Эта женевская мина заложена искусно и должна взорваться в заданный час в желаемом месте. Все происходит именно так, как было предусмотрено доносчиком. Набожный католический родственник Арнэ в беспокойстве и в полной растерянности спешит с письмом к церковным властям Лиона, кардинал срочно вызывает к себе папского инквизитора Пьера Ори. Колесо, приведенное Кальвином в движение, начинает раскручиваться с огромной, зловещей скоростью. Донос поступил в Лион 27 февраля, а 16 марта Мигеля де Вилленева уже вызывают к себе духовные власти Вьенна.
Однако — какое горькое разочарование для набожно-ревностных доносчиков Женевы — искусно заложенная мина не взрывается. Вероятно, какая-то милосердная рука перерезала провода управления. Возможно, архиепископ Вьенна своевременно лично намекнул своему врачу, и он сумел подготовиться к вызову. Как бы то ни было, но, когда во Вьенне появляется инквизитор, набора фантастическим образом в книгопечатне уже не найти, рабочие клянутся, что никогда не печатали книгу подобного рода, а глубокоуважаемый врач Вилленев возмущен тем, что его считают Мигелем Серветом.
Удивительно, но инквизиция довольствуется бездоказательным протестом, и эта бросающаяся в глаза снисходительность укрепляет наше предположение, что чья-то сильная рука защитила тогда Сервета. Суд, который обычно в подобных случаях начинает применять орудия пыток, отпускает Вилленева на свободу, инквизитор возвращается не солоно хлебавши в Лион, где Арнэ извещают, что сведения, которые он сообщил инквизиции, к сожалению, для предъявления обвинения человеку недостаточны. Похоже, что женевская попытка, рассчитанная на то, чтобы окольными путями, с помощью католической инквизиции покончить с Серветом, жалким образом провалилась. И возможно, все обстоятельства этого темного дела понемногу забылись бы, если бы Арнэ вторично не обратился в Женеву, чтобы от своего родственника де Три испросить новые, на этот раз более достоверные доказательства.
* * *
До сих пор, пожалуй, можно еще было с какой-то, правда, малой степенью вероятности принять, что де Три сообщил своему родственнику-католику о ему лично незнакомом авторе лишь из чисто религиозного рвения и что ни он, ни Кальвин и не подозревали, что их личные письма могут быть переданы папским службам.
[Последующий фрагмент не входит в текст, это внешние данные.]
(* ===== verification/AccountTables.v ===== *)
(** What every request keeps of the tables of NATS accounts: the constraints of
    the migrations, and the signing groups in use. *)

From S2P Require Import Prelude GoStrings Authz Store Session Rbac Access Crypto Subjects NatsAccounts AccountHandlers.

(** * Following a repository method

    [R] relates the tables before and after.  [reads Q m]: [m] changes nothing,
    and what it returns is in [Q] of the tables; [holds_at n m]: run on the
    tables [n], [m] respects [R]. *)

Section Rules.
Context (R : relation NTables) `{!PreOrder R}.

Definition holds {A} (m : NM A) : Prop := ∀ t n, R n (snd (snd (m (t, n)))).
Definition holds_at (n : NTables) {A} (m : NM A) : Prop := ∀ t, R n (snd (snd (m (t, n)))).
Definition reads {A} (Q : NTables → A → Prop) (m : NM A) : Prop :=
  ∀ t n, snd (m (t, n)) = (t, n) ∧ ∀ a, fst (m (t, n)) = Ok a → Q n a.

Lemma holds_all {A} (m : NM A) : (∀ n, holds_at n m) → holds m.
Proof. intros H t n. apply H. Qed.
Lemma holds_one {A} (m : NM A) n : holds m → holds_at n m.
Proof. intros H t. apply H. Qed.

Lemma holds_reads {A} Q (m : NM A) : reads Q m → holds m.
Proof. intros H t n. destruct (H t n) as [-> _]. done. Qed.

Lemma holds_read_then {A B} Q (m : NM A) (k : A → NM B) n :
  reads Q m → (∀ a, Q n a → holds_at n (k a)) → holds_at n (bind m k).
Proof.
  intros Hm Hk t. unfold bind. destruct (Hm t n) as [Hs Hq]. destruct (m (t, n)) as [[a|e] s]; cbn in *; subst s; [|done].
  by apply Hk, Hq.
Qed.

Lemma holds_bind {A B} (m : NM A) (k : A → NM B) : holds m → (∀ a, holds (k a)) → holds (bind m k).
Proof.
  intros Hm Hk t n. unfold bind. specialize (Hm t n). destruct (m (t, n)) as [[a|e] [t' n']]; cbn in *; [|done].
  etrans; [exact Hm|apply Hk].
Qed.

Lemma holds_modify_then {B} (f : NTables → NTables) (k : unit → NM B) n :
  R n (f n) → (∀ a, holds (k a)) → holds_at n (bind (nmodify f) k).
Proof. intros Hf Hk t. cbn. etrans; [exact Hf|apply Hk]. Qed.
Lemma holds_modify (f : NTables → NTables) n : R n (f n) → holds_at n (nmodify f).
Proof. by intros Hf t. Qed.

Lemma holds_ntransaction {A} (m : NM A) n : holds_at n m → holds_at n (ntransaction m).
Proof. intros Hm t. unfold ntransaction. specialize (Hm t). by destruct (m (t, n)) as [[a|e] [t' n']]. Qed.

Lemma holds_auth_tables {A} (m : DBM A) : holds (auth_tables m).
Proof. intros t n. unfold auth_tables. by destruct (m t). Qed.

Lemma holds_attempt {A} (m : NM A) : holds m → holds (attempt m).
Proof. intros Hm t n. unfold attempt. specialize (Hm t n). by destruct (m (t, n)) as [r [t' n']]. Qed.
End Rules.

(** ** Reading *)

Section Reads.
Context `{Gcm} `{NatsKeys} `{PgUUID} (encryptor : option Encryptor).

Lemma reads_ret {A} (a : A) : reads (λ _ b, b = a) (ret a).
Proof. intros t n. split; [done|]. by intros b [= <-]. Qed.
Lemma reads_fail {A} e : reads (λ _ (_ : A), False) (fail e).
Proof. intros t n. by split. Qed.
Lemma reads_lift {A} (r : result err A) : reads (λ _ a, r = Ok a) (lift r).
Proof. intros t n. by split. Qed.
Lemma reads_ensure b e : reads (λ _ _, b = true) (ensure b e).
Proof. intros t n. unfold ensure. destruct b; by split. Qed.
Lemma reads_get : reads (λ n s, snd s = n) get.
Proof. intros t n. split; [done|]. by intros s [= <-]. Qed.
Lemma reads_nget : reads (λ n a, a = n) nget.
Proof. intros t n. split; [done|]. by intros s [= <-]. Qed.
Lemma reads_uuid s : reads (λ _ u, parse_uuid s = Some u) (uuid_ s).
Proof. intros t n. unfold uuid_. destruct (parse_uuid s); split; try done. by intros a [= <-]. Qed.
Lemma reads_nonline : reads (λ _ _, True) nonline.
Proof. intros t n. unfold nonline, auth_tables, online. split; [|done]. by destruct (t_up t). Qed.

Lemma reads_bind {A B} P Q (m : NM A) (k : A → NM B) :
  reads P m → (∀ a, reads (λ n b, P n a → Q n b) (k a)) → reads Q (bind m k).
Proof.
  intros Hm Hk t n. unfold bind. destruct (Hm t n) as [Hs Hq]. destruct (m (t, n)) as [[a|e] s]; cbn in *; subst s; [|done].
  destruct (Hk a t n) as [Hs' Hq']. split; [done|]. intros b Hb. by apply Hq', Hq.
Qed.
Lemma reads_mono {A} (P Q : NTables → A → Prop) (m : NM A) : (∀ n a, P n a → Q n a) → reads P m → reads Q m.
Proof. intros HPQ Hm t n. destruct (Hm t n) as [? ?]. split; auto. Qed.
Lemma reads_attempt {A} P (m : NM A) : reads P m → reads (λ n r, ∀ a, r = Ok a → P n a) (attempt m).
Proof.
  intros Hm t n. unfold attempt. destruct (Hm t n) as [Hs Hq]. destruct (m (t, n)) as [r s]; cbn in *. subst s.
  split; [done|]. by intros r' [= <-].
Qed.

Lemma reads_again {A} Q i (m : NM A) : reads Q m → reads Q (again i m).
Proof.
  intros Hm. unfold again. eapply reads_bind; [apply reads_nget|]. intros n.
  destruct (nt_again n i); [eapply reads_mono; [|exact Hm]; auto|eapply reads_mono; [|apply reads_fail]; done].
Qed.

Lemma again_Ok {A} i (m : NM A) s a s' : again i m s = (Ok a, s') → m s = (Ok a, s').
Proof. destruct s as [t n]. unfold again, nget, bind, get, ret, fail. cbn. by destruct (nt_again n i). Qed.

Lemma reads_cluster c : reads (λ n _, c ∈ nt_clusters n) (cluster_exists c).
Proof.
  unfold cluster_exists. eapply reads_bind; [apply reads_nget|]. intros n'. eapply reads_mono; [|apply reads_ensure].
  intros n u Hb Hn. subst n'. by apply bool_decide_eq_true in Hb.
Qed.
Теперь же, поскольку машина инквизиторской юстиции уже запущена и женевские блюстители чистой веры точно знают, что Арнэ обращается к ним за дополнительными подтверждениями не из чистого любопытства, а по поручению инквизиции, они не остаются в неведении относительно того, кому эти сведения полезны. По всем земным представлениям, протестантский священник должен был бы тут же содрогнуться от ужаса, убедившись, что дошел до пособничества тому ведомству, в котором неоднократно поджаривали на медленном огне друзей Кальвина. Действительно, у Сервета будут все основания бросить своему убийце Кальвину вопрос: «А не знал ли он, что, став на путь официального обвинения и преследования, он действовал вопреки Евангелию?»
Но когда дело касается его учения — это следует вновь и вновь повторить, — Кальвин теряет и чувство человечности, и всякую меру нравственности своих поступков. С Серветом надо покончить, а каким оружием и каким способом, упрямому ненавистнику в этот момент совершенно безразлично. И действительно, все дальнейшее происходит самым коварным, самым мерзким образом.
Новое письмо, которое де Три (без сомнения, под диктовку Кальвина) пишет своему родственнику Арнэ, является образцом лицемерия. Сначала де Три разыгрывает крайнее удивление по поводу того, что корреспондент передал его сообщение инквизиции. Ведь писал он его конфиденциально, частным образом, privément à vous seul. «Моим намерением было просто показать, какого характера рвение в вере у иных, именующих себя столпами церкви».
Но, прекрасно зная, что костер уже сооружен и сейчас очень опасно давать католической инквизиции какой-либо дополнительный материал, этот жалкий доносчик с набожным взором заявляет, что на этот раз осечки не будет и «Бог почел за благо позаботиться о том, чтобы очистить христианство от подобной грязи и смертоносной чумы», и происходит немыслимое: свершив подлость, втянув Бога в дела человеческой, или, вернее, нечеловеческой, ненависти, убежденный бравый протестант передает католической инквизиции самый убийственный для Сервета материал, подтверждающий его виновность, — собственноручные письма Сервета и фрагменты рукописи его книги. Теперь судья инквизиции может спокойно приступить к своей работе.